**TASK ITEM**.
Lines holding the word "being" are the ones to copy from the data below.

**MATERIAL SHOWN**.

(* ===== verification/Bus.v ===== *)
(** * The bus: [src/zst_bus.c]

    What each function does while it holds the lock, as a function of the bus; then how
    any number of threads run them, as a relation: the application's threads, the
    dispatch threads that [zst_bus_set_handler] starts, and handlers, which run on a
    dispatch thread and may call the bus themselves.  Each constructor is one critical
    section, or one access outside of any.  An event is a number here; what it owns is
    the matter of [BusEvent].

    [rules] are the conditions under which the bus is meant to be used: handlers are set
    and the bus is destroyed by one thread, not from a handler; no thread of the
    application is inside a call (waiting in [zst_bus_pop], say) when the bus is destroyed
    ([alone]), and nothing is called once it is being destroyed. *)

From S2P Require Import Prelude.

Local Open Scope Z_scope.

(** ** Critical sections *)

(** The nodes from [head] to [tail] are a list; [bus_thread] is meaningful while
    [bus_has_thread]. *)
Record zst_bus := mk_bus {
  bus_queue : list nat;
  bus_count : Z;
  bus_flushing : bool;
  bus_thread : nat;
  bus_has_thread : bool;
  bus_handler : option nat;
  bus_user_data : nat;
}.

Definition zst_bus_create (alloc_ok : bool) : option zst_bus :=
  if alloc_ok then Some (mk_bus [] 0 false 0 false None 0) else None.

Definition with_flushing (b : zst_bus) (f : bool) : zst_bus :=
  mk_bus (bus_queue b) (bus_count b) f (bus_thread b) (bus_has_thread b) (bus_handler b) (bus_user_data b).
Definition with_queue (b : zst_bus) (q : list nat) (count : Z) : zst_bus :=
  mk_bus q count (bus_flushing b) (bus_thread b) (bus_has_thread b) (bus_handler b) (bus_user_data b).
Definition with_thread (b : zst_bus) (thread : nat) (has : bool) : zst_bus :=
  mk_bus (bus_queue b) (bus_count b) (bus_flushing b) thread has (bus_handler b) (bus_user_data b).
Definition with_handler (b : zst_bus) (handler : option nat) (user_data : nat) : zst_bus :=
  mk_bus (bus_queue b) (bus_count b) (bus_flushing b) (bus_thread b) (bus_has_thread b) handler user_data.

(** [node_ok]: whether the node could be allocated. *)
Definition zst_bus_post (node_ok : bool) (bus : zst_bus) (event : option nat) : zst_result_t * zst_bus :=
  match event with
  | None => (ZST_ERROR, bus)
  | Some e =>
      if bus_flushing bus then (ZST_ERROR, bus)
      else if node_ok then (ZST_OK, with_queue bus (bus_queue bus ++ [e]) (u32 (bus_count bus + 1)))
      else (ZST_ERROR, bus)
  end.

(** What [zst_bus_pop] does each time it has the lock: it may have to wait on the
    condition. *)
Inductive pop_look := PopWaits | PopReturns (r : zst_result_t) (event : option nat) (bus : zst_bus).

Definition zst_bus_pop (bus : zst_bus) (timeout_ms : Z) : pop_look :=
  match bus_queue bus, bus_flushing bus with
  | [], false => if timeout_ms =? 0 then PopReturns ZST_TIMEOUT None bus else PopWaits
  | _, true => PopReturns ZST_ERROR None bus
  | e :: q, false => PopReturns ZST_OK (Some e) (with_queue bus q (u32 (bus_count bus - 1)))
  end.

(** [zst_bus_set_handler] up to the wait for the dispatch thread; [None] when there is none. *)
Definition stop_dispatch (bus : zst_bus) : option (nat * zst_bus) :=
  if bus_has_thread bus then Some (bus_thread bus, with_flushing bus true) else None.

(** After the wait. *)
Definition dispatch_stopped (bus : zst_bus) : zst_bus := with_flushing (with_thread bus (bus_thread bus) false) false.

(** The rest of it: [create_ok] says whether the thread could be created, under the name
    [next].  The flag tells whether it was. *)
Definition start_dispatch (create_ok : bool) (next : nat) (bus : zst_bus) (handler : option nat) (user_data : nat)
    : zst_result_t * zst_bus * bool :=
  let bus := with_handler bus handler user_data in
  match handler with
  | None => (ZST_OK, bus, false)
  | Some _ => if create_ok then (ZST_OK, with_thread bus next true, true) else (ZST_ERROR, bus, false)
  end.

(** ** Threads *)

(** Whose code runs: the application's, or a handler that was given an event. *)
Inductive owner := App | Handler (event handler user_data : nat).

Inductive bpc :=
| Code (k : owner)                                     (* outside of the bus *)
| PopWait (k : owner) (timeout_ms : Z)                 (* waits in [zst_bus_pop] *)
| SetJoin (k : owner) (old : nat) (handler : option nat) (user_data : nat)
| DestroyJoin (k : owner) (old : option nat)
| DestroyDrain (k : owner)                             (* about to free the queued events *)
| DestroyFree (k : owner)                              (* about to free the bus *)
| LoopPop                                              (* [bus_dispatch_loop], about to pop *)
| LoopWait                                             (* waits in its pop *)
| LoopTook (event : nat)                               (* about to read the handler *)
| LoopFree (event : nat)                               (* about to destroy the event *)
| LoopTest                                             (* about to read [flushing] *)
| LoopEnded.

Inductive phase := Live | Dying | Drained | Freed.

(** [sb_posted], [sb_taken]: the events accepted and popped, in this order; [sb_given]:
    those given to the application's own pops; [sb_destroyed]: those destroyed by the bus. *)
Record bsys := mk_bsys {
  sb_bus : zst_bus;
  sb_phase : phase;
  sb_threads : list bpc;
  sb_posted : list nat;
  sb_taken : list nat;
  sb_given : list nat;
  sb_destroyed : list nat;
}.

Definition moves (s : bsys) (t : nat) (c : bpc) : bsys :=
  mk_bsys (sb_bus s) (sb_phase s) (<[t := c]> (sb_threads s)) (sb_posted s) (sb_taken s) (sb_given s) (sb_destroyed s).
Definition set_bus (s : bsys) (b : zst_bus) : bsys :=
  mk_bsys b (sb_phase s) (sb_threads s) (sb_posted s) (sb_taken s) (sb_given s) (sb_destroyed s).
Definition set_phase (s : bsys) (p : phase) : bsys :=
  mk_bsys (sb_bus s) p (sb_threads s) (sb_posted s) (sb_taken s) (sb_given s) (sb_destroyed s).
Definition spawn (s : bsys) : bsys :=
  mk_bsys (sb_bus s) (sb_phase s) (sb_threads s ++ [LoopPop]) (sb_posted s) (sb_taken s) (sb_given s) (sb_destroyed s).
Definition log_posted (s : bsys) (e : nat) : bsys :=
  mk_bsys (sb_bus s) (sb_phase s) (sb_threads s) (sb_posted s ++ [e]) (sb_taken s) (sb_given s) (sb_destroyed s).
Definition log_taken (s : bsys) (e : nat) (to_app : bool) : bsys :=
  mk_bsys (sb_bus s) (sb_phase s) (sb_threads s) (sb_posted s) (sb_taken s ++ [e])
    (if to_app then sb_given s ++ [e] else sb_given s) (sb_destroyed s).
Definition log_destroyed (s : bsys) (es : list nat) : bsys :=
  mk_bsys (sb_bus s) (sb_phase s) (sb_threads s) (sb_posted s) (sb_taken s) (sb_given s) (sb_destroyed s ++ es).

Definition dispatches (c : bpc) : bool :=
  match c with LoopPop | LoopWait | LoopTook _ | LoopFree _ | LoopTest => true
  | Code (Handler _ _ _) | PopWait (Handler _ _ _) _ | SetJoin (Handler _ _ _) _ _ _ | DestroyJoin (Handler _ _ _) _
  | DestroyDrain (Handler _ _ _) | DestroyFree (Handler _ _ _) => true
  | _ => false end.

(** What [zst_bus_set_handler] does after the lock is taken again. *)
Definition set_rest (s : bsys) (t : nat) (k : owner) (create_ok : bool) (b : zst_bus) (handler : option nat) (user_data : nat)
    : zst_result_t * bsys :=
  let '(r, b, created) := start_dispatch create_ok (length (sb_threads s)) b handler user_data in
  let s := moves (set_bus s b) t (Code k) in
  (r, if created then spawn s else s).

Section steps.
(** Whether the bus is used by the rules; thread 0 sets the handlers. *)
Context (rules : bool).

Definition controls (t : nat) (k : owner) : Prop := rules = true -> t = 0%nat /\ k = App.
(** The application does not call a bus that is being destroyed; a handler may. *)
Definition may_call (s : bsys) (k : owner) : Prop := rules = true -> k = App -> sb_phase s = Live.
Definition alone (s : bsys) (t : nat) : Prop :=
  rules = true -> forall t' c, sb_threads s !! t' = Some c -> t' <> t -> dispatches c = true \/ c = Code App \/ c = LoopEnded.

Inductive bstep (t : nat) (s : bsys) : bsys -> Prop :=
(* [zst_bus_post], of an event of the caller's *)
| b_post k e ok r b : sb_threads s !! t = Some (Code k) -> may_call s k -> e ∉ sb_posted s ->
    zst_bus_post ok (sb_bus s) (Some e) = (r, b) ->
    bstep t s (if r =? ZST_OK then log_posted (moves (set_bus s b) t (Code k)) e else moves (set_bus s b) t (Code k))
(* [zst_bus_pop]: when called, when woken, and at the end of its time *)
| b_pop k ms : sb_threads s !! t = Some (Code k) -> may_call s k -> zst_bus_pop (sb_bus s) ms = PopWaits ->
    bstep t s (moves s t (PopWait k ms))
| b_pop_got k ms r e b : sb_threads s !! t = Some (Code k) -> may_call s k -> zst_bus_pop (sb_bus s) ms = PopReturns r (Some e) b ->
    bstep t s (log_taken (moves (set_bus s b) t (Code k)) e true)
| b_pop_none k ms r b : sb_threads s !! t = Some (Code k) -> may_call s k -> zst_bus_pop (sb_bus s) ms = PopReturns r None b ->
    bstep t s (moves (set_bus s b) t (Code k))
| b_wake_got k ms r e b : sb_threads s !! t = Some (PopWait k ms) -> zst_bus_pop (sb_bus s) ms = PopReturns r (Some e) b ->
    bstep t s (log_taken (moves (set_bus s b) t (Code k)) e true)
| b_wake_none k ms r b : sb_threads s !! t = Some (PopWait k ms) -> zst_bus_pop (sb_bus s) ms = PopReturns r None b ->
    bstep t s (moves (set_bus s b) t (Code k))
| b_timeout k ms : sb_threads s !! t = Some (PopWait k ms) -> ms <> UINT32_MAX -> bstep t s (moves s t (Code k))
(* [bus_dispatch_loop] *)
| b_loop_wait : sb_threads s !! t = Some LoopPop -> zst_bus_pop (sb_bus s) UINT32_MAX = PopWaits -> bstep t s (moves s t LoopWait)
| b_loop_got c r e b : sb_threads s !! t = Some c -> c = LoopPop \/ c = LoopWait ->
    zst_bus_pop (sb_bus s) UINT32_MAX = PopReturns r (Some e) b ->
    bstep t s (log_taken (moves (set_bus s b) t (LoopTook e)) e false)
| b_loop_none c r b : sb_threads s !! t = Some c -> c = LoopPop \/ c = LoopWait ->
    zst_bus_pop (sb_bus s) UINT32_MAX = PopReturns r None b -> bstep t s (moves (set_bus s b) t LoopTest)
| b_handle e h : sb_threads s !! t = Some (LoopTook e) -> bus_handler (sb_bus s) = Some h ->
    bstep t s (moves s t (Code (Handler e h (bus_user_data (sb_bus s)))))
| b_handle_none e : sb_threads s !! t = Some (LoopTook e) -> bus_handler (sb_bus s) = None -> bstep t s (moves s t (LoopFree e))
| b_handled e h u : sb_threads s !! t = Some (Code (Handler e h u)) -> bstep t s (moves s t (LoopFree e))
| b_free e : sb_threads s !! t = Some (LoopFree e) -> bstep t s (log_destroyed (moves s t LoopPop) [e])
| b_test : sb_threads s !! t = Some LoopTest ->
    bstep t s (moves s t (if bus_flushing (sb_bus s) then LoopEnded else LoopPop))
(* [zst_bus_set_handler] *)
| b_set k h u old b : sb_threads s !! t = Some (Code k) -> controls t k -> may_call s k -> stop_dispatch (sb_bus s) = Some (old, b) ->
    bstep t s (moves (set_bus s b) t (SetJoin k old h u))
| b_set_first k h u ok r s' : sb_threads s !! t = Some (Code k) -> controls t k -> may_call s k -> stop_dispatch (sb_bus s) = None ->
    set_rest s t k ok (sb_bus s) h u = (r, s') -> bstep t s s'
(* a thread that joins itself is told so at once, and goes on *)
| b_set_joined k old h u ok r s' : sb_threads s !! t = Some (SetJoin k old h u) -> sb_threads s !! old = Some LoopEnded \/ old = t ->
    set_rest s t k ok (dispatch_stopped (sb_bus s)) h u = (r, s') -> bstep t s s'
(* [zst_bus_destroy] *)
| b_destroy k : sb_threads s !! t = Some (Code k) -> controls t k -> may_call s k -> alone s t ->
    bstep t s (set_phase (moves (set_bus s (with_flushing (sb_bus s) true)) t
      (DestroyJoin k (if bus_has_thread (sb_bus s) then Some (bus_thread (sb_bus s)) else None))) Dying)
| b_joined k old : sb_threads s !! t = Some (DestroyJoin k old) ->
    match old with None => True | Some o => sb_threads s !! o = Some LoopEnded \/ o = t end ->
    bstep t s (moves s t (DestroyDrain k))
| b_drain k : sb_threads s !! t = Some (DestroyDrain k) ->
    bstep t s (set_phase (log_destroyed (moves s t (DestroyFree k)) (bus_queue (sb_bus s))) Drained)
| b_freed k : sb_threads s !! t = Some (DestroyFree k) -> bstep t s (set_phase (moves s t (Code k)) Freed).

(** [n] threads of the application, around a new bus. *)
Definition bus_start (n : nat) : bsys :=
  mk_bsys (mk_bus [] 0 false 0 false None 0) Live (repeat (Code App) n) [] [] [] [].

Inductive bus_reach (n : nat) : bsys -> Prop :=
| br_start : bus_reach n (bus_start n)
| br_step t s s' : bus_reach n s -> bstep t s s' -> bus_reach n s'.
End steps.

**RESPONSE TO THIS TASK**.
    ([alone]), and nothing is called once it is being destroyed. *)
(** The application does not call a bus that is being destroyed; a handler may. *)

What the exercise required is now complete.